ORAC-CC / orac

Optimal Retrieval of Aerosol and Cloud
GNU General Public License v3.0
28 stars 19 forks source link

Use absolute values, rather than log, when setting X in the driver file #83

Closed adamcpovey closed 3 months ago

adamcpovey commented 1 year ago

In the text LUTs, the optical depth axis is logarithmically spaced and the values written in the tables are the log of the actual value (e.g. the first COT value is -20). As such, all references to optical depth in the state vector must also be in log space (e.g. the prior for aerosol is -1.5). The effective radius is logarithmically spaced for aerosol tables but linearly spaced for cloud. This is confusing.

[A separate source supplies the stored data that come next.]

(* ===== verification/SmsgSafe.v ===== *)
(** * A message channel's memory is never used after it is freed

    [orderly] is the order of calls the channel relies on; [safe] is the
    invariant: [busy] counts the calls that are inside, the memory that is
    alive is that of the channel being opened, open or being closed ([life]),
    and whoever has a pointer has that one. *)

From S2P Require Import Prelude Kernel Sums Smsg.

(** ** The invariant *)

Definition irq_holds (q : irq) : Z := match q with QIdle | QStart _ => 0 | _ => 1 end.
Definition recv_holds (r : recv) : Z := match r_pc r with RIdle | RStart => 0 | _ => 1 end.
Definition open_holds (p : opener) : Z :=
  match p with OIdle _ | OStart | OSet _ => 0 | OSpin n _ _ | OKfree n _ _ => n | _ => 1 end.

Definition irq_ptr (q : irq) : option nat := match q with QCache _ c | QBump _ c | QTell c => Some c | _ => None end.
Definition recv_ptr (r : recv) : option nat :=
  match r_pc r with
  | RLock c | RNow c | RWait c | RQueue c | RTest c | RSleep c | RFree c | RCopy c | RBump c _ | RUnlock c => Some c
  | _ => None
  end.

Definition inner_recv (p : opener) : list recv := match p with ORecv _ r => [r] | _ => [] end.
Definition all_recvs (s : sys) : list recv := at_recvs s ++ inner_recv (at_open s).

(** The memory in use. *)
Definition life (ch : option nat) (p : opener) (k : closer) : option nat :=
  match p with
  | OSet c | OPub c | ODrop c _ | OSpin _ c _ | OKfree _ c _ => Some c
  | _ => match k with CWait2 c | CFree c => Some c | _ => ch end
  end.
Definition is_alive (s : chan) (i : nat) : Prop := exists o, heap s !! i = Some o /\ alive o = true.

Definition send_ok (x : send) (ch : option nat) : Prop :=
  match s_pc x with
  | SIdle | SStart => True
  | SState | SSuspend | SLook => is_Some ch
  | SAsk c | SSend c | SRelease c => ch = Some c
  end.

Definition open_ok (p : opener) (ch : option nat) : Prop :=
  match p with
  | OIdle _ | OLast => True
  | OStart | OSet _ | OPub _ | ODrop _ _ | OLeave _ => ch = None
  | OSpin n _ _ | OKfree n _ _ => ch = None /\ (n = 0 \/ n = 1)
  | OSend c x => ch = Some c /\ send_ok x ch
  | OPeek c | OHost c | ORecv c _ | ODone c | OUnused _ c _ | ONull _ c _ => ch = Some c
  end.
Definition opening (p : opener) : Prop := match p with OIdle _ => False | _ => True end.

Definition close_ok (k : closer) (ch : option nat) : Prop :=
  match k with
  | CIdle | CLook => True
  | CSend c x => ch = Some c /\ send_ok x ch
  | CState c | CWake c | CWait c | CCheck c | CNull c => ch = Some c
  | CWait2 _ | CFree _ | CUnused => ch = None
  end.
Definition closing (k : closer) : bool :=
  match k with CWake _ | CWait _ | CCheck _ | CNull _ | CWait2 _ | CFree _ | CUnused => true | _ => false end.

Definition irq_ok (q : irq) (s : chan) : Prop :=
  match q with
  | QNull _ => channels s = None
  | QMark => channels s = None /\ states s = CHAN_STATE_UNUSED
  | _ => True
  end.

Definition kfreeing (p : opener) (k : closer) : Prop :=
  match p, k with OKfree _ _ _, _ | _, CFree _ => True | _, _ => False end.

The NCDF LUTs specify if axes are logarithmically or linearly spaced as an attribute. This commit adds a flag to the LUT Grid structure indicating if an axis is logarithmic (which is detected by negative values in the text tables). The set values are then log-ed as required.

I have a few questions for our active developers:

andyprata commented 1 year ago
  1. On the general point about using linear values (that are log10'd under the hood) - I think this is a nice intuitive change. In my code, I have comments reminding me that if I want to set apriori tau to 60, I need to use 1.77815 (10^1.77815 = 59.9998). This change will make reading and interpreting input values more intuitive. Obviously this could turn into a bit of a 'gotcha' if people miss this change and don't modify their input files appropriately.

  2. Seems OK to me to be consistent and make the same change for Sx. Side note: For cloud, we have Ctrl%Sx(IRe)=1e8 and Ctrl%Sx(ITau)=1e8 as the default setting in read_driver. Does that mean we are saying apriori uncertainty in COT is 10^1e8? Should these very large numbers be reviewed? Will they cause issues with matrix inversions?

  3. Yes I think it makes sense to put limit checking (and the log10 conversions) in set_limits.

garethethomas commented 1 year ago

Certainly for a new user, using the new LUTs, it makes sense to have all inputs in linear space. Applying the change to Sx is also sensible for consistency, but not for clarity due to the non-linearity. Not only will changing the a priori also change the actual value of Sx, but it is not obvious what a "linear value of Sx" when the retrieval is in log space actually means. For example, if we say we have an apriori of x=12.0 with a linear uncertainty (sigma) of 0.25, we might naively say: IDL> x = 12.0 IDL> lx = alog10(x) IDL> print, x, lx 12.0000 1.07918 IDL> sx = 0.25^2 & lsx = alog10(sx) IDL> print, sx, lsx 0.0625000 -1.20412 This clearly doesn't make any sense at all (the actual uncertainty ranges are completely different). I'd be interested in seeing how you'd suggest defining Sx in linear space before giving a thumbs up. Having the prior values specified in linear space, while the Sx values are specified in log10-space is even more confusing than having everything specified in log10-space, so it's a bit of a problem. As for the location of the changes, I think get_spixel would be fine for the conversion calculations, with set_limits just doing what its name suggests, especially if putting the conversion in set_limits would require a more major restructuring of the code.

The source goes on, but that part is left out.